Für Podiumsteilnehmer Tom Erdmann, Vorsitzender der Bildungsgewerkschaft GEW, ist die Schule ohnehin kein neutraler Raum. Schon der Ferienkalender richte sich nach christlichen Feiertagen. »Vielfalt ist das, was Neutralität noch am nächsten kommt«, sagte Erdmann.

Die Juristin und Leiterin eines Anti-Diskriminierungsprojekts des Vereins »Inssan«, Zeynep Cetin, die ebenfalls auf dem Podium saß, hat als Beraterin bereits mit mehreren Muslima gearbeitet, denen aufgrund ihres Kopftuchs die Arbeit an öffentlichen Schulen verwehrt wurde. Für Cetin werden Kopftuch tragende muslimische Frauen durch das Gesetz diskriminiert. »Qualifizierte Pädagoginnen können sich auch mit Kopftuch neutral verhalten«, sagt sie. Dafür, dass viele das Kopftuch als ein Symbol für die Unterdrückung der Frau sehen, könnten die Betroffenen nichts. Sie selbst trage ihr Kopftuch freiwillig. »Und selbst wenn es so wäre, dass das Kopftuch ein Zeichen der Unterdrückung wäre«, so Cetin, »verschlimmert das Neutralitätsgesetz die Lage der Frauen noch, indem es ihnen zum Beispiel finanzielle Unabhängigkeit verwehrt« - wenn sie nämlich dadurch an der Ausübung eines Jobs gehindert werden.

Fürsprecher*innen des Neutralitätsgebots wie Neumann widersprechen dem Diskriminierungsargument gern damit, dass das Gesetz für alle Religionen gleichermaßen gelte. Allerdings gibt es nicht in jeder Religion Kleidervorschriften, die die Gesinnung so deutlich machen.
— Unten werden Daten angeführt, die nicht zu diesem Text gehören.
(** [onSelectionChange(e)], the same text as in the first version. *)
Definition onSelectionChange (value : list Artwork) (st : State) : State :=
  let newSelection := value in
  let newGlobalIds := globalSelectedIds st in
  let newGlobalIds := delete_each newGlobalIds (artworks st) in
  let newGlobalIds := add_each newGlobalIds newSelection in
  setGlobalSelectedIds newGlobalIds (setSelectedRows newSelection st).

(** [handleSelectAll(e)], with [isChecked = e.target.checked]. *)
Definition handleSelectAll (isChecked : bool) (st : State) : State :=
  let newGlobalIds := globalSelectedIds st in
  if isChecked then
    let newGlobalIds := add_each newGlobalIds (artworks st) in
    setGlobalSelectedIds newGlobalIds (setSelectedRows (artworks st) st)
  else
    let newGlobalIds := delete_each newGlobalIds (artworks st) in
    setGlobalSelectedIds newGlobalIds (setSelectedRows [] st).

(** [handleSelectMultiple()] opens the dialog. *)
Definition handleSelectMultiple (st : State) : State := setShowSelectDialog true st.

(** [onValueChange={(e) => setRowsToSelect(e.value || 0)}]: the number box
    reports [null] when it is emptied. *)
Definition onValueChange (value : option Z) (st : State) : State :=
  setRowsToSelect (default 0 value) st.

(** [xs.slice(0, end)] for an integer [end]: a negative [end] counts from the
    end of the array. *)
Definition slice0 (end_ : Z) (l : list Artwork) : list Artwork :=
  let len := Z.of_nat (length l) in
  let final := if bool_decide (end_ < 0) then Z.max (len + end_) 0
               else Z.min end_ len in
  take (Z.to_nat final) l.

(** [confirmSelectMultiple()] *)
Definition confirmSelectMultiple (st : State) : State :=
  let newSelection := slice0 (rowsToSelect st) (artworks st) in
  let st1 := setSelectedRows newSelection st in
  let newGlobalIds := globalSelectedIds st in
  let newGlobalIds := delete_each newGlobalIds (artworks st) in
  let newGlobalIds := add_each newGlobalIds newSelection in
  setShowSelectDialog false (setGlobalSelectedIds newGlobalIds st1).

(** [checked={selectedRows.length === artworks.length && artworks.length > 0}] *)
Definition checkbox_checked (st : State) : bool :=
  bool_decide (length (selectedRows st) = length (artworks st))
  && bool_decide (0 < length (artworks st))%nat.

(** Page [1;2;3] loaded, record 2 and record 13 of another page selected,
    the number box at its initial value. *)
Definition sample : State :=
  mkState (art <$> [1; 2; 3]) false 100 1 [art 2] {[ 2; 13 ]} true 10.

End DialogVersion.

(** ** Set-level meaning of the [forEach] loops *)

Section loops.
Implicit Types (s : gset Z) (l : list Artwork) (i : Z).

Lemma elem_of_ids_of l i : i ∈ ids_of l ↔ ∃ a, a ∈ l ∧ id a = i.
Proof.
  unfold ids_of. rewrite elem_of_list_to_set, list_elem_of_fmap.
  split; intros (a & H1 & H2); exists a; auto.
Qed.

Lemma ids_of_cons a l : ids_of (a :: l) = {[ id a ]} ∪ ids_of l.
Proof. reflexivity. Qed.

Lemma delete_each_spec s l : delete_each s l = s ∖ ids_of l.
Proof.
  unfold delete_each. revert s.
  induction l as [|a l IH]; intros s; simpl.
  - unfold ids_of; simpl. set_solver.
  - rewrite IH, ids_of_cons. set_solver.
Qed.

Lemma add_each_spec s l : add_each s l = s ∪ ids_of l.
Proof.
  unfold add_each. revert s.
  induction l as [|a l IH]; intros s; simpl.
  - unfold ids_of; simpl. set_solver.
  - rewrite IH, ids_of_cons. set_solver.
Qed.

Lemma ids_of_sublist v l : sublist v l → ids_of v ⊆ ids_of l.
Proof.
  intros Hs i. rewrite !elem_of_ids_of. intros (a & Ha & <-).
  exists a. split; [|done]. by apply (sublist_subseteq _ _ Hs).
Qed.

Lemma slice_first_eq (count : Z) l :
  0 < count → slice_first count l = first_n (Z.to_nat count) l.
Proof.
  intros Hc. unfold slice_first, first_n. f_equal. lia.
Qed.

Lemma first_n_sublist n l : sublist (first_n n l) l.
Proof. unfold first_n. apply sublist_take. Qed.
End loops.

(** ** The view as a filter of the page *)

Section view.
Implicit Types (s : gset Z) (l v : list Artwork).

Lemma filter_all s l :
  (∀ a, a ∈ l → id a ∈ s) → filter (λ a, id a ∈ s) l = l.
Proof.
  induction l as [|a l IH]; intros H; [done|].
  rewrite filter_cons_True by (apply H; left).
  f_equal. apply IH. intros b Hb. apply H. by right.
Qed.

Lemma filter_none s l :
  (∀ a, a ∈ l → id a ∉ s) → filter (λ a, id a ∈ s) l = [].
Proof.
  induction l as [|a l IH]; intros H; [done|].
  rewrite filter_cons_False by (apply H; left).
  apply IH. intros b Hb. apply H. by right.
Qed.

Lemma filter_ext_ids s1 s2 l :
  (∀ a, a ∈ l → id a ∈ s1 ↔ id a ∈ s2) →
  filter (λ a, id a ∈ s1) l = filter (λ a, id a ∈ s2) l.
Proof.
  induction l as [|a l IH]; intros H; [done|].
  assert (Hl : filter (λ a, id a ∈ s1) l = filter (λ a, id a ∈ s2) l).
  { apply IH. intros b Hb. apply H. by right. }
  destruct (decide (id a ∈ s1)) as [Hin|Hout].
  - rewrite !filter_cons_True; [by rewrite Hl| |done].
    apply H; [left|done].
  - rewrite !filter_cons_False; [done| |done].
    intros Hin. apply Hout, H; [left|done].
Qed.

(** With distinct identifiers on the page, filtering the page by the
    identifiers of one of its subsequences gives that subsequence back. *)
Lemma filter_ids_of_sublist v l :
  NoDup (id <$> l) → sublist v l →
  filter (λ a, id a ∈ ids_of v) l = v.
Proof.
  intros Hnd Hsub. induction Hsub as [|a v l Hsub IH|a v l Hsub IH].
  - done.
  - apply NoDup_cons in Hnd as [Hnotin Hnd].
    rewrite filter_cons_True by (rewrite ids_of_cons; set_solver).
    f_equal. transitivity (filter (λ b, id b ∈ ids_of v) l); [|by apply IH].
    apply filter_ext_ids. intros b Hb. rewrite ids_of_cons.
    assert (id b ≠ id a).
    { intros Heq. apply Hnotin. rewrite <- Heq.
      apply list_elem_of_fmap. by exists b. }
    set_solver.
  - apply NoDup_cons in Hnd as [Hnotin Hnd].
    rewrite filter_cons_False; [by apply IH|].
    intros Hin. apply Hnotin.
    apply (ids_of_sublist _ _ Hsub), elem_of_ids_of in Hin as (b & Hb & Heq).
    apply list_elem_of_fmap. by exists b.
Qed.


End view.

(** ** Bulk selection: [handleCustomSelection] *)

Lemma parseInt_empty : parseInt "" = None.
Proof. reflexivity. Qed.

Lemma handleCustomSelection_declined st :
  (parseInt (selectCount st) = None ∨
   ∃ n, parseInt (selectCount st) = Some n ∧ n ≤ 0) →
  handleCustomSelection st = st.
Proof.
  unfold handleCustomSelection. intros [-> | (n & -> & Hn)]; [done|].
  by rewrite bool_decide_eq_true_2.
Qed.

Lemma handleCustomSelection_accepted st n :
  parseInt (selectCount st) = Some n → 0 < n →
  handleCustomSelection st =
    mkAppState (artworks st) (loading st) (totalRecords st) (currentPage st)
      (first_n (Z.to_nat n) (artworks st)) ""
      (ids_of (first_n (Z.to_nat n) (artworks st))) false.
Proof.
  intros Hp Hn. unfold handleCustomSelection. rewrite Hp.
  rewrite bool_decide_eq_false_2 by lia. simpl.
  rewrite add_each_spec, slice_first_eq by done.
  unfold overlay_hide, setSelectCount, setSelectedRows, setGlobalSelectedIds; simpl.
  f_equal. set_solver.
Qed.

(** C1, as stated, fails.  The input ["5x"] is not numeric, yet the bulk
    selection is not declined: [parseInt] reads 5 and the Selection Set
    [{13}] is replaced by the identifiers of the page.  And an identifier
    selected before the call is still selected after it when it belongs to
    one of the chosen records: 1 in [sample_state]. *)
Lemma selectFirstN_accepts_numeric_prefix :
  selectCount prefix_input_state = "5x" ∧
  is_integer_numeral "5x" = false ∧
  parseInt "5x" = Some 5 ∧
  globalSelectedIds prefix_input_state = {[ 13 ]} ∧
  globalSelectedIds (handleCustomSelection prefix_input_state)
    = ids_of (art <$> [1; 2; 3]) ∧
  globalSelectedIds (handleCustomSelection prefix_input_state)
    ≠ globalSelectedIds prefix_input_state ∧
  (1 ∈ globalSelectedIds sample_state) ∧
  (1 ∈ globalSelectedIds (handleCustomSelection sample_state)).
Proof.
  assert (Hset : globalSelectedIds (handleCustomSelection prefix_input_state)
                 = ids_of (art <$> [1; 2; 3])).
  { by rewrite (handleCustomSelection_accepted prefix_input_state 5). }
  assert (Hkept : 1 ∈ globalSelectedIds (handleCustomSelection sample_state)).
  { rewrite (handleCustomSelection_accepted sample_state 2) by reflexivity.
    simpl. apply elem_of_ids_of. exists (art 1). split; [|done].
    vm_compute. left. }
  assert (Hchanged : globalSelectedIds (handleCustomSelection prefix_input_state)
                     ≠ globalSelectedIds prefix_input_state).
  { rewrite Hset. intros Heq.
    assert (H13 : 13 ∈ ids_of (art <$> [1; 2; 3])).
    { rewrite Heq. unfold prefix_input_state. simpl. set_solver. }
    apply elem_of_ids_of in H13 as (a & Ha & Hid). simpl in Ha. set_solver. }
  assert (Hbefore : 1 ∈ globalSelectedIds sample_state).
  { unfold sample_state. simpl. set_solver. }
  repeat split; (reflexivity || assumption).
Qed.
(** The lock file cannot be opened: exit code 201. *)
Example lock_mechanism_error :
  let G := Demo.globals true true true Demo.threeBackups in
  (main Demo.envLockFault G Demo.world).1 = Val 201%Z
  ∧ events (main Demo.envLockFault G Demo.world).2
    = [EvStderr "Error: permission denied"].
Proof. vm_compute. repeat split; reflexivity. Qed.

(** A write of the archive fails during the copy, when three bytes of the
    stream are in the file: the rotation returns the error, generation 1
    holds these bytes, and the run ends with exit code 500 before any
    external call. *)
Example rotation_write_failure :
  let E := Demo.envFault None None (Some (WriteFailed 3 "no space left on device")) in
  let G := Demo.globals true true true Demo.threeBackups in
  (rotateLogFiles E G Demo.world).1 = Val (Some "no space left on device")
  ∧ fs (rotateLogFiles E G Demo.world).2 !! "/log/job.log.1.gz" = Some "GZo"
  ∧ (main E G Demo.world).1 = Val 500%Z
  ∧ invs (main E G Demo.world).2 = [].
Proof. vm_compute. repeat split; reflexivity. Qed.

(** Reading the log fails after two bytes: the rotation returns the error
    and generation 1 holds the stream of these two bytes. *)
Example rotation_read_failure :
  let E := Demo.envFault None None (Some (ReadFailed 2 "input/output error")) in
  let G := Demo.globals true true true Demo.threeBackups in
  (rotateLogFiles E G Demo.world).1 = Val (Some "input/output error")
  ∧ fs (rotateLogFiles E G Demo.world).2 !! "/log/job.log.1.gz" = Some "GZol"
  ∧ (main E G Demo.world).1 = Val 500%Z.
Proof. vm_compute. repeat split; reflexivity. Qed.

(** No phase is selected: [main] exits with code 1 without taking the lock. *)
Example nothing_selected :
  let E := Demo.env None in
  let G := Demo.globals false false false Demo.threeBackups in
  (main E G Demo.world).1 = Val 1%Z
  ∧ fs (main E G Demo.world).2 !! "/lock/job.lock" = None
  ∧ fs (main E G Demo.world).2 !! "/log/job.log" = Some "old".
Proof. vm_compute. repeat split; reflexivity. Qed.

(** * Further properties of the program *)

(** ** The generations after a rotation *)

Section RotationPointwise.

Variable E : Env.
Variable G : Globals.

(** Whatever the outcome of the rotation, every generation [j] with
    [2 ≤ j ≤ N-2] holds afterwards what generation [j-1] held before, or is
    absent when that one was.  When there is no current log, generation 1
    is absent afterwards if [N] is 3 or more, and keeps what it held if [N]
    is 2 or less, where nothing is renamed. *)
Theorem rotation_shifts_generations (w : World) :
  depth_in_range G →
  let root := logFileRoot E G in
  let N := globalLogFileCount G in
  let out := rotateLogFiles E G w in
  (∀ j : nat, 2 ≤ j → (Z.of_nat j ≤ N - 2)%Z →
     fs out.2 !! genPath root (Z.of_nat j) = fs w !! genPath root (Z.of_nat (j - 1)))
  ∧ ((3 ≤ N)%Z → fs w !! root = None → fs out.2 !! genPath root 1 = None)
  ∧ ((N ≤ 2)%Z → fs w !! root = None →
     fs out.2 !! genPath root 1 = fs w !! genPath root 1).
Proof.
  intros HN root N out. subst out.
  destruct (shiftGenerations_pointwise E G N (fs w)) as (_ & Hfirst & Hmid & _).
  destruct (rotateLogFiles_fs E G w HN) as [->|(z & Hlog & ->)];
    (split; [|split]).
  - intros j Hj HjN. apply Hmid. lia.
  - intros H3 _. apply Hfirst. lia.
  - intros H2 _. unfold shiftGenerations. fold N.
    by replace (Z.to_nat (N - 2)) with 0 by lia.
  - intros j Hj HjN. rewrite lookup_insert_ne; [apply Hmid; lia|].
    rewrite <- genPath_1. apply (genPath_nat_ne _ 1 j). lia.
  - intros _ Hno. fold root in Hlog. rewrite Hno in Hlog. by destruct Hlog.
  - intros _ Hno. fold root in Hlog. rewrite Hno in Hlog. by destruct Hlog.
Qed.

(** The oldest generation kept, [N-1], holds after the rotation what
    generation [N-2] held, the former content being dropped; when generation
    [N-2] was missing it keeps its own content. *)
Theorem rotation_oldest_generation (w : World) :
  depth_in_range G → (3 ≤ globalLogFileCount G)%Z →
  let root := logFileRoot E G in
  let N := globalLogFileCount G in
  fs (rotateLogFiles E G w).2 !! genPath root (N - 1)
  = match fs w !! genPath root (N - 2) with
    | Some c => Some c
    | None => fs w !! genPath root (N - 1)
    end.
Proof.
  intros HN H3 root N.
  destruct (shiftGenerations_pointwise E G N (fs w)) as (_ & _ & _ & Hlast).
  replace (N - 1)%Z with (Z.of_nat (S (Z.to_nat (N - 2)))) by lia.
  replace (N - 2)%Z with (Z.of_nat (Z.to_nat (N - 2))) at 2 by lia.
  destruct (rotateLogFiles_fs E G w HN) as [->|(z & _ & ->)].
  - apply Hlast. lia.
  - rewrite lookup_insert_ne; [apply Hlast; lia|].
    rewrite <- genPath_1. apply (genPath_nat_ne _ 1 (S (Z.to_nat (N - 2)))). lia.
Qed.

Lemma rotateLogFiles_frame (w : World) (p : string) :
  depth_in_range G →
  p ≠ genPath (logFileRoot E G) 1 →
  (∀ i : nat, 2 ≤ i → (Z.of_nat i ≤ globalLogFileCount G - 1)%Z →
              p ≠ genPath (logFileRoot E G) (Z.of_nat i)) →
  fs (rotateLogFiles E G w).2 !! p = fs w !! p.
Proof.
  intros HN Hp1 Hp.
  destruct (shiftGenerations_pointwise E G (globalLogFileCount G) (fs w))
    as (Hframe & _).
  assert (shiftGenerations (logFileRoot E G) (globalLogFileCount G) (fs w) !! p
          = fs w !! p) as Hsh.
  { apply Hframe. intros i Hi. destruct (decide (i = 1)) as [->|]; [done|].
    apply Hp; lia. }
  destruct (rotateLogFiles_fs E G w HN) as [->|(z & _ & ->)]; [done|].
  rewrite lookup_insert_ne; [done|]. by rewrite <- genPath_1.
Qed.

(** Whatever its outcome, the rotation changes no file but generation 1,
    which it writes at every depth, and the generations 2 to [N-1]: the
    current log keeps its content (it is neither removed nor emptied), and
    no generation [j] with [j ≥ 2] and [j ≥ N] is created or changed. *)
Theorem rotation_touches_only_generations (w : World) :
  depth_in_range G →
  let root := logFileRoot E G in
  let out := rotateLogFiles E G w in
  (∀ p, p ≠ genPath root 1 →
        (∀ i : nat, 2 ≤ i → (Z.of_nat i ≤ globalLogFileCount G - 1)%Z →
                    p ≠ genPath root (Z.of_nat i)) →
        fs out.2 !! p = fs w !! p)
  ∧ fs out.2 !! root = fs w !! root
  ∧ (∀ j : nat, 2 ≤ j → (globalLogFileCount G ≤ Z.of_nat j)%Z →
       fs out.2 !! genPath root (Z.of_nat j) = fs w !! genPath root (Z.of_nat j)).
Proof.
  intros HN root out.
  split; [intros p; by apply rotateLogFiles_frame|]. split.
  - apply rotateLogFiles_frame; [done| |]; intros; apply not_eq_sym, genPath_not_root.
  - intros j Hj HjN. apply rotateLogFiles_frame; [done| |].
    + apply (genPath_nat_ne _ j 1). lia.
    + intros i Hi HiN. apply genPath_nat_ne. lia.
Qed.

(** With a retention depth of 2 or less no generation is renamed: the
    compressed log replaces generation 1, whose former content is lost, and
    generation 1 is written even when the depth is 1 or 0. *)
Theorem rotation_small_depth (w : World) (B : string) :
  depth_in_range G → (globalLogFileCount G ≤ 2)%Z →
  fs w !! logFileRoot E G = Some B →
  openFault E (logFileRoot E G) = None →
  createFault E (logFileRoot E G +:+ ".1.gz") = None →
  copyFault E (logFileRoot E G) = None →
  closeFault E (logFileRoot E G +:+ ".1.gz") = None →
  (rotateLogFiles E G w).1 = Val None
  ∧ fs (rotateLogFiles E G w).2
    = <[logFileRoot E G +:+ ".1.gz"
        := gzipBytes E (logFileRoot E G +:+ ".1.gz") B]> (fs w).
Proof.
  intros HN H2 HB Ho Hc Hk Hcl.
  pose proof (rotateLogFiles_cases E G w HN) as H. cbv zeta in H.
  rewrite HB, Ho, Hc, Hk in H. unfold flushed in H. rewrite Hcl in H.
  unfold shiftGenerations in H.
  replace (Z.to_nat (globalLogFileCount G - 2)) with 0 in H by lia.
  exact H.
Qed.

(** The program drops the result of [archiver.Close()]: when the log is
    copied and the write fails as the gzip writer is closed, with [k] bytes
    of the stream in the file, rotation returns no error and generation 1
    holds these [k] bytes only. *)
Theorem close_failure_is_not_reported (w : World) (B : string) (k : nat) (e : error) :
  depth_in_range G →
  fs w !! logFileRoot E G = Some B →
  openFault E (logFileRoot E G) = None →
  createFault E (logFileRoot E G +:+ ".1.gz") = None →
  copyFault E (logFileRoot E G) = None →
  closeFault E (logFileRoot E G +:+ ".1.gz") = Some (k, e) →
  (rotateLogFiles E G w).1 = Val None
  ∧ fs (rotateLogFiles E G w).2 !! (logFileRoot E G +:+ ".1.gz")
    = Some (strings.take k (gzipBytes E (logFileRoot E G +:+ ".1.gz") B)).
Proof.
  intros HN HB Ho Hc Hk Hcl.
  pose proof (rotateLogFiles_cases E G w HN) as H. cbv zeta in H.
  rewrite HB, Ho, Hc, Hk in H. unfold flushed in H. rewrite Hcl in H.
  destruct H as [Hres Hfs]. split; [exact Hres|].
  rewrite Hfs. apply lookup_insert_eq.
Qed.

End RotationPointwise.

Lemma rotation_shifts_generations_witness :
  let G := Demo.globals true true true Demo.threeBackups in
  let out := rotateLogFiles (Demo.env None) G Demo.world in
  fs out.2 !! "/log/job.log.2.gz" = Some "GZg1".
Proof.
  intros G out.
  apply (proj1 (rotation_shifts_generations (Demo.env None) G Demo.world
                  ltac:(unfold depth_in_range; simpl; lia))
               2 ltac:(lia) ltac:(simpl; lia)).
Defined.

Lemma rotation_oldest_generation_witness :
  let G := Demo.globals true true true Demo.threeBackups in
  let out := rotateLogFiles (Demo.env None) G Demo.world in
  fs out.2 !! "/log/job.log.4.gz" = Some "GZg3".
Proof.
  intros G out.
  apply (rotation_oldest_generation (Demo.env None) G Demo.world
           ltac:(unfold depth_in_range; simpl; lia) ltac:(simpl; lia)).
Defined.

Lemma rotation_touches_only_generations_witness :
  let G := Demo.globals true true true Demo.threeBackups in
  let out := rotateLogFiles (Demo.env None) G Demo.world in
  fs out.2 !! "/log/job.log" = Some "old".
Proof.
  intros G out.
  apply (proj1 (proj2 (rotation_touches_only_generations (Demo.env None) G Demo.world
                         ltac:(unfold depth_in_range; simpl; lia)))).
Defined.

Lemma rotation_small_depth_witness :
  let G := DemoMain.globalsDepth 1 in
  let out := rotateLogFiles (Demo.env None) G Demo.world in
  out.1 = Val None
  ∧ fs out.2 = <["/log/job.log.1.gz" := "GZold"]> (fs Demo.world).
Proof.
  intros G out.
  apply (rotation_small_depth (Demo.env None) G Demo.world "old").
  - unfold depth_in_range. simpl. lia.
  - simpl. lia.
  - vm_compute. reflexivity.
  - reflexivity.
  - reflexivity.
  - reflexivity.
  - reflexivity.
Defined.

Lemma close_failure_is_not_reported_witness :
  let E := Demo.envCloseFault 3 in
  let G := Demo.globals true true true Demo.threeBackups in
  (rotateLogFiles E G Demo.world).1 = Val None
  ∧ fs (rotateLogFiles E G Demo.world).2 !! "/log/job.log.1.gz" = Some "GZo".
Proof.
  intros E G.
  apply (close_failure_is_not_reported E G Demo.world "old" 3
           "write /log/job.log.1.gz: no space left on device").
  - unfold depth_in_range. simpl. lia.
  - vm_compute. reflexivity.
  - reflexivity.
  - reflexivity.
  - reflexivity.
  - reflexivity.
Defined.

(** ** Computations that keep a relation between the worlds *)

Section Respects.

Variable R : World → World → Prop.
Hypothesis R_refl : ∀ w, R w w.
Hypothesis R_trans : ∀ w1 w2 w3, R w1 w2 → R w2 w3 → R w1 w3.

Lemma respects_ret {A} (a : A) : respects R (ret a).
Proof using R_refl. intros w. apply R_refl. Qed.

Lemma respects_panic {A} msg : respects R (@panic A msg).
Proof using R_refl. intros w. apply R_refl. Qed.

Lemma respects_gets {A} (f : World → A) : respects R (gets f).
Proof using R_refl. intros w. apply R_refl. Qed.

Lemma respects_modify (f : World → World) :
  (∀ w, R w (f w)) → respects R (modify f).
Proof. intros Hf w. apply Hf. Qed.

Lemma respects_bind {A B} (c : M A) (k : A → M B) :
  respects R c → (∀ a, respects R (k a)) → respects R (bind c k).
Proof using R_trans.
  intros Hc Hk w. specialize (Hc w). unfold bind.
  destruct (c w) as [[a|msg] w1]; simpl in *; [|done].
  eapply R_trans; [exact Hc|apply Hk].
Qed.

Lemma respects_defer {A} (cleanup : M unit) (body : M A) :
  respects R body → respects R cleanup → respects R (defer cleanup body).
Proof using R_trans.
  intros Hb Hc w. specialize (Hb w). unfold defer.
  destruct (body w) as [r w1]. simpl in *.
  eapply R_trans; [exact Hb|apply Hc].
Qed.

Lemma respects_forEach {A} (xs : list A) (body : A → M (option error)) :
  (∀ x, respects R (body x)) → respects R (forEach xs body).
Proof using R_refl R_trans.
  intros Hbody. induction xs as [|x xs IH]; simpl; [apply respects_ret|].
  apply respects_bind; [apply Hbody|]. intros [e|]; [apply respects_ret|apply IH].
Qed.

Lemma respects_forLines (ls : list string) (f : string → M unit) :
  (∀ l, respects R (f l)) → respects R (forLines ls f).
Proof using R_refl R_trans.
  intros Hf. induction ls as [|l ls IH]; simpl; [apply respects_ret|].
  apply respects_bind; [apply Hf|]. intros _. apply IH.
Qed.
Letztendlich dreht sich die Debatte um Religion im Klassenzimmer im Kreis – in den Medien, der Gesellschaft und auch zwischen den Diskutierenden in der Alten Feuerwache. Selbst wer es nicht als Diskriminierung ansieht, wenn Muslima mit Kopftuch nicht als Lehrerinnen an öffentlichen Schulen und Juden mit Kippa nicht als Richter in Berlin arbeiten können, so ist dies doch unleugbar eine Einschränkung der Berufswahl der Betroffenen. Wenn sie stattdessen die Kleidungsvorschriften ihres Glaubens missachten, um für den Staat zu arbeiten, schränkt dies ihre Religionsfreiheit ein. Letztlich müssen alle Akteure abwägen, ob sie bereit sind, im Namen der - wohlgemerkt ebenfalls symbolischen – staatlichen Neutralität diese Einschränkung für bestimmte Gruppen in Kauf zu nehmen oder nicht.